The movie itself is every eye opening, giving a view into the destruction of the environment around the world. The photography is incredible and the insight into what other people are living through today is breath taking. The movie is done in a very neutral tone, there isn't a hidden agenda or a pushy narrator. It more of guides you down a timeline over a span of locations and displays pictures that explain everything. It is so well done that there really doesn't need to be any narration at all (But there is some). The truth is in the images and this movie doesn't have any spin or bias. It shows reality as it is, a reality that most people never think about.
This is not an Academy Award-winning film, nor will it keep you on the edge of your seat with suspense or fear. We bought it in advance of a trip to China and, while nothing can really prepare one for the immense scope and variety of the people and landscape, my wife and I found it to be one of several films that provide introductory pieces of the fascinating puzzle that is China.
(See also Up the Yangtze and Still Life, for which my reviews are identical)
My review has nothing to do with the content of this video - Edward Burtynsky is an amazing artist and it's fascinating to watch him work.
But the Standard Definition instant video Amazon has provided here is of terrible quality. Yes, I was aware it was SD when I purchased it, and as far as I know this film has never been offered in HD in any format. But Edward Burtynsky's medium is large format photography which has stunning depth and resolution to it - all of which is totally lost in a SD video stream. I mean - it's entirely pointless to try to appreciate this guy's work in this format. Look instead for his other film Watermark, which is available in HD - or better yet, purchase his books. The content in Manufactured Landscapes is available in the book by the same name, with stunningly beautiful high quality photographs - it never leaves my coffee table.

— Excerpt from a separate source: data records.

(** * notes-api: the Notes CRUD services and controllers

    Shallow embedding of the two NestJS implementations of the notes feature:

    - [modules_notes]: src/modules/notes (string ids, title filter, explicit
      [NotFoundException]);
    - [notes]: src/notes (numeric ids, no existence checks).

    Both services run against a TypeORM [Repository<Note>] over the SQLite
    data source declared in database.config.ts.  The repository is a library
    collaborator; [Repository] below models the part of its contract the
    services call, over a table keyed by primary key.

    The entity and the create/update DTOs are declared in files that are not
    part of the source at hand.  Notes and payloads are therefore attribute
    bags, every attribute of a payload counts as a column, and a row holds
    the attributes it was given (no column defaults). *)

From Stdlib Require Import ZArith String Ascii List Bool Lia.
From stdpp Require Import gmap strings pretty list fin_maps.

Local Open Scope string_scope.
Local Open Scope Z_scope.

(** ** JavaScript values and objects *)

(** The values of note attributes: texts and integers.  A JS number is an
    integer here; ids are. *)
Inductive value :=
  | VString (s : string)
  | VNumber (z : Z).

#[global] Instance value_eq_dec : EqDecision value.
Proof. solve_decision. Defined.

#[global] Instance value_countable : Countable value.
Proof.
  refine (inj_countable'
    (λ v, match v with VString s => inl s | VNumber z => inr z end)
    (λ x, match x with inl s => VString s | inr z => VNumber z end) _).
  by intros [].
Defined.

(** A plain JS object: own enumerable properties by name.  DTOs
    ([CreateNoteDto], [UpdateNoteDto], [Partial<Note>]) and [Note] entities
    are such attribute bags; the primary key lives under ["id"]. *)
Abbreviation object := (gmap string value).

(** [Object.assign(target, source)]: every own property of [source] is
    written over [target]; the other properties of [target] stay. *)
Definition Object_assign (target source : object) : object := source ∪ target.

(** The specification's merge, field by field: [res] has the value of [u]
    on every field [u] has, and the value of [n] on every other field. *)
Definition merged (n u res : object) : Prop :=
  ∀ f, (is_Some (u !! f) → res !! f = u !! f) ∧ (u !! f = None → res !! f = n !! f).

(** ** Promises over the table *)

(** The [note] table: primary key to the remaining columns of the row. *)
Abbreviation Table := (gmap value object).

Inductive exception :=
  | NotFoundException (message : string)
  | QueryFailedError
  | UpdateValuesMissingError.

Inductive settled (A : Type) :=
  | Fulfilled (a : A)
  | Rejected (e : exception).
Arguments Fulfilled {A} a.
Arguments Rejected {A} e.

(** An async computation: it starts from a table and settles, leaving the
    table it wrote. *)
Definition Promise (A : Type) : Type := Table → settled A * Table.

Definition resolve {A} (a : A) : Promise A := λ t, (Fulfilled a, t).
Definition throw {A} (e : exception) : Promise A := λ t, (Rejected e, t).

(** [await]: a rejection propagates, with whatever was written before it. *)
Definition await {A B} (p : Promise A) (k : A → Promise B) : Promise B :=
  λ t, match p t with
       | (Fulfilled a, t') => k a t'
       | (Rejected e, t') => (Rejected e, t')
       end.

#[global] Instance Promise_ret : MRet Promise := @resolve.
#[global] Instance Promise_bind : MBind Promise := λ A B k p, await p k.

(** ** SQLite [LIKE] *)

(** SQLite folds the ASCII letters before comparing in [LIKE]. *)
Definition to_lower (c : ascii) : ascii :=
  let n := nat_of_ascii c in
  if ((65 <=? n) && (n <=? 90))%nat then ascii_of_nat (n + 32) else c.

Definition nocase_eqb (c d : ascii) : bool := Ascii.eqb (to_lower c) (to_lower d).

"Manufactured Landscape," the DVD and and film by Jennifer Baichwall, a retrospective and introspective documentary on Edward Burtynsky's work is a master piece in itself. The director took esthetic risks that allowed her to actual sign the work so that it is not just about the now world-famous environmental photographer. The film itself is worth watching for its form, and, obviously content. Even the 2007 Nobel Peace Prize, Al Gore, enthusiastically endorsed it.
At the core of the film is, of course, Burtynsky's phenomenal work. For anyone who has not yet heard of Burtynsky's aeuvre, this DVD is the best introduction to it that they will ever find. For those who already know his astounding photographs for having seen gallery shows, his touring retrospective exhibition (2003-2005), or read his books, "Manufactured Landscapes" (2003, a catalogue to the retrospective), "China" (2005), and "Quarries" (2007), it is a key-document for the understanding of the philosophy, the esthetics, and the warm and thoughtful humanism of their author.
Everyone who can watch DVDs at home should have this work in their library. By comparison to all owned DVDs this one stands heads and shoulders above most.